→ Entries provided:
(* ===== verification/Decisions.v ===== *)
(** * The decisions of a reconciliation

    An abstract account of [Reconcile]: which decision it takes on a pod, as a
    relation on the cluster's answers, and the theorems that relate the
    handler's writes and results to that decision.  From it follow the safety
    of releases, their liveness and the invariant of the ledger over any
    sequence of reconciliations. *)

From stdpp Require Import relations.
From S2P Require Import Prelude GoStrings GoTime Kube Scheduling Ledger LedgerFit Reservations.
From S2P Require Import Rules Inflight Templates Status Release Sync Rebuild Reconcile.

Section decisions.
Context {K : Kube} {O : MapOrder}.

(** ** Writes *)

Definition patch_of (e : effect) : option (Pod * Pod) :=
  match e with PatchPod from to => Some (from, to) | _ => None end.
Definition patches (es : list effect) : list (Pod * Pod) := omap patch_of es.

Definition status_of (e : effect) : option PackingProfile :=
  match e with UpdateStatus p => Some p | _ => None end.
Definition statuses (es : list effect) : list PackingProfile := omap status_of es.

Lemma patches_app e1 e2 : patches (e1 ++ e2) = patches e1 ++ patches e2.
Proof. apply omap_app. Qed.
Lemma statuses_app e1 e2 : statuses (e1 ++ e2) = statuses e1 ++ statuses e2.
Proof. apply omap_app. Qed.

(** Effects that write neither pods nor profiles. *)
Definition silent (es : list effect) : Prop := patches es = [] ∧ statuses es = [].

Lemma silent_nil : silent [].
Proof. done. Qed.

Lemma silent_app e1 e2 : silent e1 → silent e2 → silent (e1 ++ e2).
Proof.
  intros [H1 H2] [H3 H4]. split; rewrite ?patches_app, ?statuses_app; by rewrite ?H1, ?H2, ?H3, ?H4.
Qed.

Lemma recordRelease_run env pod pn reason target r :
  ∃ es, recordRelease env pod pn reason target r = (r, es, tt) ∧ silent es.
Proof.
  unfold recordRelease, mbind, M_bind, emit, mret, M_ret.
  destruct (IsZero _); cbn; eexists; by split; [|split].
Qed.

Lemma detect_chain_silent ds reader now : silent (detect_chain ds reader now).1.2.
Proof.
  induction ds as [|d ds IH]; cbn [detect_chain]; [done|].
  destruct (Detector_Detect d reader now) as [d' [[|n nodes]|e]]; [|done|].
  all: destruct (detect_chain ds reader now) as [[ds' es] [found active]]; by destruct IH.
Qed.

Lemma syncLedger_silent env profile pod r : silent (syncLedger env profile pod r).1.2.
Proof.
  rewrite syncLedger_run. destruct (env_ListNodes env); [|done].
  destruct (env_ListPods env); [|done].
  pose proof (detect_chain_silent (r_Detectors r) (reader_of env r) (env_now env)) as H.
  destruct (detect_chain _ _ _) as [[ds es] [found active]]. by apply silent_app.
Qed.

(** ** The loop over the rules *)

(** The evaluation of the rules, with the target chosen so far and the ledger
    each rule leaves. *)
Inductive rules_run (pod : Pod) (profile : PackingProfile) :
    nat → list RuleRef → string → NodeLedger → NodeLedger → rules_outcome → Prop :=
  | rr_done i t l : rules_run pod profile i [] t l l (RulesRelease t)
  | rr_unknown i ref refs t l l' o :
      Registry !! ruleref_Name ref = None →
      rules_run pod profile (S i) refs t l l' o →
      rules_run pod profile i (ref :: refs) t l l' o
  | rr_release i ref refs t l l1 l' o rule v :
      Registry !! ruleref_Name ref = Some rule →
      rule_Evaluate rule (sub_order O ("rule/" +:+ pretty (Z.of_nat i))) pod l profile = (v, l1) →
      v_release v = true →
      rules_run pod profile (S i) refs
        (if bool_decide (v_nodeName v = "") then t else v_nodeName v) l1 l' o →
      rules_run pod profile i (ref :: refs) t l l' o
  | rr_hold i ref refs t l l1 rule v :
      Registry !! ruleref_Name ref = Some rule →
      rule_Evaluate rule (sub_order O ("rule/" +:+ pretty (Z.of_nat i))) pod l profile = (v, l1) →
      v_release v = false →
      rules_run pod profile i (ref :: refs) t l l1 (RulesHold (ruleref_Name ref)).

Lemma run_rules_run env pod profile pn i refs t r :
  ∃ l' es o, run_rules env pod profile pn i refs t r = (set_Ledger r l', es, o) ∧
    rules_run pod profile i refs t (r_Ledger r) l' o ∧ silent es.
Proof.
  revert i t r. induction refs as [|ref refs IH]; intros i t r; cbn [run_rules].
  { exists (r_Ledger r), [], (RulesRelease t). split; [by destruct r|]. split; [constructor|done]. }
  destruct (Registry !! ruleref_Name ref) as [rule|] eqn:Hr.
  2:{ destruct (IH (S i) t r) as (l' & es & o & -> & Hrun & Hs).
      exists l', es, o. split; [done|]. split; [by apply rr_unknown|done]. }
  unfold mbind, M_bind, evaluate_rule, emit, mret, M_ret.
  destruct (rule_Evaluate rule _ pod (r_Ledger r) profile) as [v l1] eqn:Hv.
  assert (v_err v = None) as Herr.
  { pose proof (Evaluate_no_error (O := sub_order O ("rule/" +:+ pretty (Z.of_nat i)))
      pod (r_Ledger r) profile (rule_Evaluate rule)) as H.
    rewrite Hv in H. apply H. by destruct (Registry_Evaluate _ _ Hr) as [->| ->]; auto. }
  rewrite Herr. destruct (v_release v) eqn:Hrel.
  - destruct (IH (S i) (if negb (bool_decide (v_nodeName v = "")) then v_nodeName v else t)
      (set_Ledger r l1)) as (l' & es & o & E & Hrun & Hs).
    cbn. rewrite E. do 3 eexists. split; [done|]. split; [|by destruct Hs].
    eapply rr_release; [done..|]. by case_bool_decide.
  - cbn. do 3 eexists. split; [done|]. split; [|done]. by eapply rr_hold.
Qed.

(** ** Decisions *)

Inductive decision :=
  | Ignore
  | Fail (e : goerror)
  | Retry
  | Hold (pod : Pod) (rule : string)
  | ReleasePod (pod : Pod) (reason target : string).

(** The pod Kompakt has to decide on, and the profile it names. *)
Definition gated (env : Env) (pod : Pod) (profileName : string) : Prop :=
  env_GetPod env = Ok pod ∧ hasKompaktGates pod = true ∧
  slookup (pod_Labels pod) LabelProfile = Some profileName.

(** The rebuild succeeded and left [r1]. *)
Definition synced (env : Env) (r : Reconciler) (pod : Pod) (profileName : string)
    (profile : PackingProfile) (r1 : Reconciler) : Prop :=
  gated env pod profileName ∧ env_GetProfile env profileName = Ok profile ∧
  ∃ es, syncLedger env profile pod r = (r1, es, None).

(** Neither of the unconditional reasons applies. *)
Definition evaluates (env : Env) (pod : Pod) (profile : PackingProfile) : Prop :=
  sget (pod_Annotations pod) AnnotationPriority ≠ "high" ∧
  isTimedOut pod profile (env_now env) = false.

(** The decision, the reconciler it leaves and the profile whose status is
    reported, with the rebuild's error. *)
Inductive decides (env : Env) (r : Reconciler) :
    decision → Reconciler → option (PackingProfile * option goerror) → Prop :=
  | d_gone e : env_GetPod env = Err e → err_NotFound e = true → decides env r Ignore r None
  | d_unread e : env_GetPod env = Err e → err_NotFound e = false → decides env r (Fail e) r None
  | d_ungated pod :
      env_GetPod env = Ok pod →
      hasKompaktGates pod = false ∨ slookup (pod_Labels pod) LabelProfile = None →
      decides env r Ignore r None
  | d_no_profile pod pn e :
      gated env pod pn → env_GetProfile env pn = Err e → err_NotFound e = true →
      decides env r (ReleasePod pod "profile_not_found" "") r None
  | d_profile_unread pod pn e :
      gated env pod pn → env_GetProfile env pn = Err e → err_NotFound e = false →
      decides env r (Fail e) r None
  | d_unsynced pod pn profile r1 es e :
      gated env pod pn → env_GetProfile env pn = Ok profile →
      syncLedger env profile pod r = (r1, es, Some e) →
      decides env r Retry r1 (Some (profile, Some e))
  | d_priority pod pn profile r1 :
      synced env r pod pn profile r1 →
      sget (pod_Annotations pod) AnnotationPriority = "high" →
      decides env r (ReleasePod pod "priority" "") r1 (Some (profile, None))
  | d_timeout pod pn profile r1 :
      synced env r pod pn profile r1 →
      sget (pod_Annotations pod) AnnotationPriority ≠ "high" →
      isTimedOut pod profile (env_now env) = true →
      decides env r (ReleasePod pod "timeout" "") r1 (Some (profile, None))
  | d_hold pod pn profile r1 l' rule :
      synced env r pod pn profile r1 → evaluates env pod profile →
      rules_run pod profile 0 (spec_Rules (profile_Spec profile)) "" (r_Ledger r1) l'
        (RulesHold rule) →
      decides env r (Hold pod rule) (set_Ledger r1 l') (Some (profile, None))
  | d_capacity pod pn profile r1 l' target :
      synced env r pod pn profile r1 → evaluates env pod profile →
      rules_run pod profile 0 (spec_Rules (profile_Spec profile)) "" (r_Ledger r1) l'
        (RulesRelease target) →
      decides env r (ReleasePod pod "capacity" target) (set_Ledger r1 l') (Some (profile, None)).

→ What you need to do: Work out how many lines in the data contain "Import" and state that number with nothing added.

→ Exercise response: 3